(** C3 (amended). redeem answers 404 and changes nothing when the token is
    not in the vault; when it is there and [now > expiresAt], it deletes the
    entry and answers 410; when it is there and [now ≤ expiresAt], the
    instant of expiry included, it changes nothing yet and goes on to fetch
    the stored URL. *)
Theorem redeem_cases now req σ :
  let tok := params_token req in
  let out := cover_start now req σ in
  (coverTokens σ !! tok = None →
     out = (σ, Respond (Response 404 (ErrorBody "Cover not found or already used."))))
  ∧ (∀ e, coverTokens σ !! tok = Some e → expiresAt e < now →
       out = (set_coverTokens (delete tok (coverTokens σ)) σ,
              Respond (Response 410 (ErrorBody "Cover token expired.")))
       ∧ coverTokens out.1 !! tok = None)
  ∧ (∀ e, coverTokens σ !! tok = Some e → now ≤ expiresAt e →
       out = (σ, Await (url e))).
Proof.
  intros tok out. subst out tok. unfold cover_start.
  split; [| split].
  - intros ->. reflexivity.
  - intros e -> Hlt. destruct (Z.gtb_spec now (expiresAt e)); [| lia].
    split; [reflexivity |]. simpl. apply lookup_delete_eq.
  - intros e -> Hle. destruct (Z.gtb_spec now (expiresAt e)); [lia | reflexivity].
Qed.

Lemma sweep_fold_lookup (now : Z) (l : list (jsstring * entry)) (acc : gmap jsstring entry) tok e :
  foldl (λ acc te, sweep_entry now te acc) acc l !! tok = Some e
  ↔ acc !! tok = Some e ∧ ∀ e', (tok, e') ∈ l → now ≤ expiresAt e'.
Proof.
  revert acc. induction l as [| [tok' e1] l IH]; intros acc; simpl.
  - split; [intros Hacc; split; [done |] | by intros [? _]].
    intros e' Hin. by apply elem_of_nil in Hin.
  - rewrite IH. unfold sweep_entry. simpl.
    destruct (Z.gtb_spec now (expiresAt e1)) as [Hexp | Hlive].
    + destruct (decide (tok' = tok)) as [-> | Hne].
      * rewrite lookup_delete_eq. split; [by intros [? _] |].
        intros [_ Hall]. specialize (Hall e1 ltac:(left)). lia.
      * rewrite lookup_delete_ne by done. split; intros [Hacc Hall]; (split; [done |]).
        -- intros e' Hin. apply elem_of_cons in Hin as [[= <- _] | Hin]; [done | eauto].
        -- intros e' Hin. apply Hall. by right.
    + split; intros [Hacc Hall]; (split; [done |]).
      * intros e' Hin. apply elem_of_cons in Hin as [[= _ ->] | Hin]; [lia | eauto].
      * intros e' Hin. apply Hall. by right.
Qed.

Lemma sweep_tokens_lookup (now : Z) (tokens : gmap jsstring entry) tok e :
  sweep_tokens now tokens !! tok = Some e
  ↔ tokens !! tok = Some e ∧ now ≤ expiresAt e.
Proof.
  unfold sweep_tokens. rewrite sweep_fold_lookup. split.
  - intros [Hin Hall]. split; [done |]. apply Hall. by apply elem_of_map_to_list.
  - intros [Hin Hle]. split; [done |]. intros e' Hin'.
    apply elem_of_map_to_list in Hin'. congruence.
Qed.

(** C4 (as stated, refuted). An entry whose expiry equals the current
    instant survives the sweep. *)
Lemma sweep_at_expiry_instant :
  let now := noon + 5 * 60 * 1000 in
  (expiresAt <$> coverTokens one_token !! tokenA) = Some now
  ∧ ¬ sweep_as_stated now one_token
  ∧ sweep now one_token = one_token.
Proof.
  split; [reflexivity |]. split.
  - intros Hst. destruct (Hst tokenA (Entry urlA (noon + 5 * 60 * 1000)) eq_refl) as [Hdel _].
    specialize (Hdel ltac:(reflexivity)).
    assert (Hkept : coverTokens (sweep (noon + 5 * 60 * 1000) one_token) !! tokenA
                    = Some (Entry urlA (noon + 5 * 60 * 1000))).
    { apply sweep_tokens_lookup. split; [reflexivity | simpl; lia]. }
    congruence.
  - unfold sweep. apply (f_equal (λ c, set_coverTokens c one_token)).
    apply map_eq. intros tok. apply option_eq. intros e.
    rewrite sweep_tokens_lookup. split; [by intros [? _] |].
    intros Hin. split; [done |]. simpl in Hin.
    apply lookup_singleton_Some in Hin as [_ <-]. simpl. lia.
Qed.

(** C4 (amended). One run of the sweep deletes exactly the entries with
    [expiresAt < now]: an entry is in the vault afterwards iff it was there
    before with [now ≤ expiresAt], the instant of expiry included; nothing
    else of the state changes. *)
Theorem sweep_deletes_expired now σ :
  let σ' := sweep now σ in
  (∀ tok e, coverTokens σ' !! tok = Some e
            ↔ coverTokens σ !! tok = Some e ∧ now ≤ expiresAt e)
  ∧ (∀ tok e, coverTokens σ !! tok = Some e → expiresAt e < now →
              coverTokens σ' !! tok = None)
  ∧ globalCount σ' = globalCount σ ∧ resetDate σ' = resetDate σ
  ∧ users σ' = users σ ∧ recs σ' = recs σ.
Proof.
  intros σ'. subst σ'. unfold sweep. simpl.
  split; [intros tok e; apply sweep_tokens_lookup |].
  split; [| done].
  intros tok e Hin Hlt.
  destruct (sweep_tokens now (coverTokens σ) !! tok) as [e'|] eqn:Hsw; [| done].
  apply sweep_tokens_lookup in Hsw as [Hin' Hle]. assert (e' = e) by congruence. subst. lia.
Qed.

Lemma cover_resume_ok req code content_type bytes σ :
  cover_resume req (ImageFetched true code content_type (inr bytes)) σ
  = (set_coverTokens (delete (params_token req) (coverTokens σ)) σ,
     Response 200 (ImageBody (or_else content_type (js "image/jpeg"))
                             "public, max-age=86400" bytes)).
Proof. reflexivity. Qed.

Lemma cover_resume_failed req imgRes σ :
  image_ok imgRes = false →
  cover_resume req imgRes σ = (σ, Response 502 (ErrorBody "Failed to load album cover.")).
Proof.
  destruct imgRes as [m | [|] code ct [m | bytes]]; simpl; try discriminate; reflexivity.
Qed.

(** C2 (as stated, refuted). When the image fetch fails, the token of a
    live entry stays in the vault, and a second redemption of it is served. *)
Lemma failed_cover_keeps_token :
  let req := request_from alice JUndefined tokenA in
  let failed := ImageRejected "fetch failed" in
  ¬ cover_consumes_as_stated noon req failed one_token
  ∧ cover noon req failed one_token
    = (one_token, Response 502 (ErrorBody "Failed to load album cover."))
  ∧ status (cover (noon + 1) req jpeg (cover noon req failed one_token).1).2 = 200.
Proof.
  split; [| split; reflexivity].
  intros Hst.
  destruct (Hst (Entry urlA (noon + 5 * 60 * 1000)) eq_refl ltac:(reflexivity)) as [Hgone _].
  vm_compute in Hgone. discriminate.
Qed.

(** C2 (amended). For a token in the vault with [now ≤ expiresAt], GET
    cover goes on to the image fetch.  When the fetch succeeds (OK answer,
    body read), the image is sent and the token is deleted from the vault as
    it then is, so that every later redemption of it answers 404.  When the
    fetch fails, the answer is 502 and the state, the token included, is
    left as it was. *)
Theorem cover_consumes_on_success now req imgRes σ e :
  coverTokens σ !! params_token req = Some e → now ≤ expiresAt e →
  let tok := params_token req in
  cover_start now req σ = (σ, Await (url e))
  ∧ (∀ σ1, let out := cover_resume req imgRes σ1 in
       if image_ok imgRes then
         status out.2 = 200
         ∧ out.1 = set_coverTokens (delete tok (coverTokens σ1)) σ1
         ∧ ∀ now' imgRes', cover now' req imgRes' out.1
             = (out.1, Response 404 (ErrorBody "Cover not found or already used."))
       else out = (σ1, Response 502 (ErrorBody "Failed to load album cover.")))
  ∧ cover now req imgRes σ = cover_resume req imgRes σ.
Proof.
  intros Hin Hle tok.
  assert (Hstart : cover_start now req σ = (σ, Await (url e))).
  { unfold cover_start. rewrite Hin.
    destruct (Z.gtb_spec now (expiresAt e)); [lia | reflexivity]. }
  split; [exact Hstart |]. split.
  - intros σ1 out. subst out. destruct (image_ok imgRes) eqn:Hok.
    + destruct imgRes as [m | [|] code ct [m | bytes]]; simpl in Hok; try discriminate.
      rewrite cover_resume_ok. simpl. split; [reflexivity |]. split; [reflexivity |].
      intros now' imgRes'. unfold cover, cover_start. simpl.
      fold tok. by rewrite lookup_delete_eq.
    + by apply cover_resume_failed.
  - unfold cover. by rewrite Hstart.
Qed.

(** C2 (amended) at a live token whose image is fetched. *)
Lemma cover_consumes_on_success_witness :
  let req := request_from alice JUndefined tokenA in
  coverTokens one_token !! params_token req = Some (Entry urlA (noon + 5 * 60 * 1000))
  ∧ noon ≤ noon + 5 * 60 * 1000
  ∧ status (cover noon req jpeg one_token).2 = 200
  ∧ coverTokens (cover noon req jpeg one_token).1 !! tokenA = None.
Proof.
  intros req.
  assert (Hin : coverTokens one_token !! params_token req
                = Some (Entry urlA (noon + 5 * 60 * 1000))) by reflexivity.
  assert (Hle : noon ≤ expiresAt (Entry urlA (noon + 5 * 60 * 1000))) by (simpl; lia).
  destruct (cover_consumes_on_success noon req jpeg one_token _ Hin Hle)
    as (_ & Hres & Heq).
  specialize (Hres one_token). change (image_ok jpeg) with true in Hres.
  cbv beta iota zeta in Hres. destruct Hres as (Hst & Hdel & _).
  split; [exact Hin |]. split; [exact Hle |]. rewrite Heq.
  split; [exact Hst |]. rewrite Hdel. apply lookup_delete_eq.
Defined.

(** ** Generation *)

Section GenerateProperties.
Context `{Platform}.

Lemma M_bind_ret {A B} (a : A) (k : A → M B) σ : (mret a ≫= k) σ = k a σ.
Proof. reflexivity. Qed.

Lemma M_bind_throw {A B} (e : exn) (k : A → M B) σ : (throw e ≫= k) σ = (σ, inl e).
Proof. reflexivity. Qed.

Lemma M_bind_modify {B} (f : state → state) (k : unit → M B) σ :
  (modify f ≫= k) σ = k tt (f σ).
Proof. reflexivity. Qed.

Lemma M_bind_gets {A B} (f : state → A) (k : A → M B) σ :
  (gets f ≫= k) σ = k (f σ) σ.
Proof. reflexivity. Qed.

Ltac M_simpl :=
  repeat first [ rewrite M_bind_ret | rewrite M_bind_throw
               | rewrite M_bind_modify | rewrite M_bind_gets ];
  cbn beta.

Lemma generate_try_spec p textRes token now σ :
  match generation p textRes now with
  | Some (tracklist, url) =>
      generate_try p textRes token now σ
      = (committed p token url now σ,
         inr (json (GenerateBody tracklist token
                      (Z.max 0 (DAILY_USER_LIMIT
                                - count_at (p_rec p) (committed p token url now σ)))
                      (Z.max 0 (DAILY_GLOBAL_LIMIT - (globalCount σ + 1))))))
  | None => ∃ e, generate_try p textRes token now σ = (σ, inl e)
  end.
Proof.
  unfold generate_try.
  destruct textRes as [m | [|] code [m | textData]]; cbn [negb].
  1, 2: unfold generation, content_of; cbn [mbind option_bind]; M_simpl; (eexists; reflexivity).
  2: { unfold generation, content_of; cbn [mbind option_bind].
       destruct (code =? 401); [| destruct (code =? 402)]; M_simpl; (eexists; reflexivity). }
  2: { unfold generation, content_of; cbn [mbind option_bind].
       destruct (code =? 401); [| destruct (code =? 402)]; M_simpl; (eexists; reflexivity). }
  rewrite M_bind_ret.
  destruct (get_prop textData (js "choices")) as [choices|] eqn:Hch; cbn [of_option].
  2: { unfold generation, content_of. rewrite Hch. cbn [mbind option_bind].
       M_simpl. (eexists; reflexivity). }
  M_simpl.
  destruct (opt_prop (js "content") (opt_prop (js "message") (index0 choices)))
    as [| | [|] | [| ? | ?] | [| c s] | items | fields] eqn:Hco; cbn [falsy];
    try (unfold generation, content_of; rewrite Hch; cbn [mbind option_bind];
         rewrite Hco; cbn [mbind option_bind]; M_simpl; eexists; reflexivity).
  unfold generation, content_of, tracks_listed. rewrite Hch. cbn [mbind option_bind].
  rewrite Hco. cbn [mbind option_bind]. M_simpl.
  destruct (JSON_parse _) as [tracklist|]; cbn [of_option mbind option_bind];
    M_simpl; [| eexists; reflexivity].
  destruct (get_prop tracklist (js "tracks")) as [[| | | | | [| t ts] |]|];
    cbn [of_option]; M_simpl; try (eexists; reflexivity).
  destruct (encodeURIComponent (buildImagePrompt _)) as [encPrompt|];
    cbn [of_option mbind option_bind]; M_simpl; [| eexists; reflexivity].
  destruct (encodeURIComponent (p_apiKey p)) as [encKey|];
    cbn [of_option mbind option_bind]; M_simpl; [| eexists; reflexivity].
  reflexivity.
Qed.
★ ★ ★ ★
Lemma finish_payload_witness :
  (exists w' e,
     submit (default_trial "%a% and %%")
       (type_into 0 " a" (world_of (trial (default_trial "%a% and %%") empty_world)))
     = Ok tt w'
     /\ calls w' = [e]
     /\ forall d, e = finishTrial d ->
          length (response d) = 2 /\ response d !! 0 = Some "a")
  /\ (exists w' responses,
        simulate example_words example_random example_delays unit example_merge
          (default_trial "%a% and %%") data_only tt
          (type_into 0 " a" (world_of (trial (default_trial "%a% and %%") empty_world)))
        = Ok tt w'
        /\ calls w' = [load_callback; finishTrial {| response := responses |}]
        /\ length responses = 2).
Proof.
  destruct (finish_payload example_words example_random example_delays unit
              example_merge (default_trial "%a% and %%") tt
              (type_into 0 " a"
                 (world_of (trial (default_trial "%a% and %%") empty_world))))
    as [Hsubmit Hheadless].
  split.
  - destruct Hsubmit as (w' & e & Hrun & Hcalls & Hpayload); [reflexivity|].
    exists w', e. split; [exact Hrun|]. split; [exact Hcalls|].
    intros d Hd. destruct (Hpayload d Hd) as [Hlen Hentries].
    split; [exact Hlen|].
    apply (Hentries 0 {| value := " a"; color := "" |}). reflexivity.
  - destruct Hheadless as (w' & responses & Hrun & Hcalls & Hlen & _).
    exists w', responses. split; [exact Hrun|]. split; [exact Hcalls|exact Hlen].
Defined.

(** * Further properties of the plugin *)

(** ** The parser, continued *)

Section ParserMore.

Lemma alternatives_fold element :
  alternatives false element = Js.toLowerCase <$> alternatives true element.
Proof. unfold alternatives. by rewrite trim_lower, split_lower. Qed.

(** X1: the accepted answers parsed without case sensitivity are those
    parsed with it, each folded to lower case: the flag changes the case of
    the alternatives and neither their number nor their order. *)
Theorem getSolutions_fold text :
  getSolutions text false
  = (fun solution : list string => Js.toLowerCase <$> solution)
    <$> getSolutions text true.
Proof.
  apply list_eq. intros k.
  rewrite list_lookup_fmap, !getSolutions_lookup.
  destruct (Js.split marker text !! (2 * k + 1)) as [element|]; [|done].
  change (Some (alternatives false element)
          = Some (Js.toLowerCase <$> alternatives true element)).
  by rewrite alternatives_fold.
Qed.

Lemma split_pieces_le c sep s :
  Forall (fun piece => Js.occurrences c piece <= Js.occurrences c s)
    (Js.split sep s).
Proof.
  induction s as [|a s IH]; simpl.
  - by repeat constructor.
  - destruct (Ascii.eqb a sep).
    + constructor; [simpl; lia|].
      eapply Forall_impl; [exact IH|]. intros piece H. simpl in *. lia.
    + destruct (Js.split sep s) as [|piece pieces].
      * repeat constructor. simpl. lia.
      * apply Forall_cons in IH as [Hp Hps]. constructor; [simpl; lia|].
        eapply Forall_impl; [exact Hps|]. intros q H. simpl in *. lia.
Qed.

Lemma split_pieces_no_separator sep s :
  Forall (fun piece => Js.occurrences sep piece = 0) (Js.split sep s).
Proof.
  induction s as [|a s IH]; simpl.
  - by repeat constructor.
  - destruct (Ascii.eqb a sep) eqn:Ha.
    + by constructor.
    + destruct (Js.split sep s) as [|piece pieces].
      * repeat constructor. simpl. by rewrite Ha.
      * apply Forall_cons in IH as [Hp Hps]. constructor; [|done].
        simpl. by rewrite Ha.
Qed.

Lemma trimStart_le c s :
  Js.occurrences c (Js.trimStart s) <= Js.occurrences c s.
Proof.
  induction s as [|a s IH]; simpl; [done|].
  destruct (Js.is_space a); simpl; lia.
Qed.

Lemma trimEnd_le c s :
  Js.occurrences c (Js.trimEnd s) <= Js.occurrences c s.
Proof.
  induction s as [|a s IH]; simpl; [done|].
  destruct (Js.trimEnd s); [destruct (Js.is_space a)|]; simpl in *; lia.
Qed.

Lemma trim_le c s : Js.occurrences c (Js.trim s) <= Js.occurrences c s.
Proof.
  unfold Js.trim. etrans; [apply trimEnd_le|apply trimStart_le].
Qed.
★ ★ ★ ★
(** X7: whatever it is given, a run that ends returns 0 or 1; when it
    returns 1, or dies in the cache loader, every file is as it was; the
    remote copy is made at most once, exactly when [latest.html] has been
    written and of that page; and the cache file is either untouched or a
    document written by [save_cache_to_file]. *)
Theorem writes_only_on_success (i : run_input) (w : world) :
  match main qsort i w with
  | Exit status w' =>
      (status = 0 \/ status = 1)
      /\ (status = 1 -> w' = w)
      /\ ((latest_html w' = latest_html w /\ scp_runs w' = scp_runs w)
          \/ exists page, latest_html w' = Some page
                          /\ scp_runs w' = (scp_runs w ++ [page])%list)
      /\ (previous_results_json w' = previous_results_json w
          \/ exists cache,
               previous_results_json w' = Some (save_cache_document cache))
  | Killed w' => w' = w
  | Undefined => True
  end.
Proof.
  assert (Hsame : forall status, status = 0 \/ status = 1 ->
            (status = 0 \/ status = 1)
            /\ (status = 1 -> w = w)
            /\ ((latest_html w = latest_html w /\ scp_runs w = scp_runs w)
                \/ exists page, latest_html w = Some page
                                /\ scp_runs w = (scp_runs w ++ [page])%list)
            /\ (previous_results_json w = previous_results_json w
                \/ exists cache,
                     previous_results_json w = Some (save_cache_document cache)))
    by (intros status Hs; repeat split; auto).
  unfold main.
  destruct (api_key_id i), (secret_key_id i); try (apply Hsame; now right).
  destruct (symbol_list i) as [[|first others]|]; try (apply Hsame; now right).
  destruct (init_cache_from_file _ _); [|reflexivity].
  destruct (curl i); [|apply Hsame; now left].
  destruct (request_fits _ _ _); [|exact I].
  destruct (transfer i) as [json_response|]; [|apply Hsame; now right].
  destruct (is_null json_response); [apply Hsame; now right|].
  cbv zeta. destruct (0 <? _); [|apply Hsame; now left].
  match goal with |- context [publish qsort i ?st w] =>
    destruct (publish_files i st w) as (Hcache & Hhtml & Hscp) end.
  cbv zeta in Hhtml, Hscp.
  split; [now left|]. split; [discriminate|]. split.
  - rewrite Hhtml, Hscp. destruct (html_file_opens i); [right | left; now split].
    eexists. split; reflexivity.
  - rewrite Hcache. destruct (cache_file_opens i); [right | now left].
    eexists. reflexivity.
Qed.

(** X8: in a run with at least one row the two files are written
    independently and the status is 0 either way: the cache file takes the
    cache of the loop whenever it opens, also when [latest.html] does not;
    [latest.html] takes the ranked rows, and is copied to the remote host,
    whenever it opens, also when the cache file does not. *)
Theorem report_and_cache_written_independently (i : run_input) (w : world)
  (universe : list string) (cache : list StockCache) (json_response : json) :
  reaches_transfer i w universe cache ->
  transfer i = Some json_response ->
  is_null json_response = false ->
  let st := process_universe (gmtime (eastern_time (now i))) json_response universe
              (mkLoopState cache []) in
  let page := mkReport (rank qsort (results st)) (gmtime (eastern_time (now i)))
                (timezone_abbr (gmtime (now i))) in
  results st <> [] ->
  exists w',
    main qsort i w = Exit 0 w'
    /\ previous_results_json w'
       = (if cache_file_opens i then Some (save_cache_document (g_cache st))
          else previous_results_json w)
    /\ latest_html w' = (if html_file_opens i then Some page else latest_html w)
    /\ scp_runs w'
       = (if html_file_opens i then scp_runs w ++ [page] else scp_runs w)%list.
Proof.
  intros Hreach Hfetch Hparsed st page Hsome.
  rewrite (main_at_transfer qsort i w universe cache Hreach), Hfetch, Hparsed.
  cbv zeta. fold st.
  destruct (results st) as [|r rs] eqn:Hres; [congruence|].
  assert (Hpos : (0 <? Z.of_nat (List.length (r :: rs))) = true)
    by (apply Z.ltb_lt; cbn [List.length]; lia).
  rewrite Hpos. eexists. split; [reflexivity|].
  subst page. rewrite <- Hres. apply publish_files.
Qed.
★ ★ ★ ★
Task item: Search the lines above for the string "vault" and copy each line that has it.

Response to the task:
    not in the vault; when it is there and [now > expiresAt], it deletes the
    [expiresAt < now]: an entry is in the vault afterwards iff it was there
    live entry stays in the vault, and a second redemption of it is served. *)
(** C2 (amended). For a token in the vault with [now ≤ expiresAt], GET
    body read), the image is sent and the token is deleted from the vault as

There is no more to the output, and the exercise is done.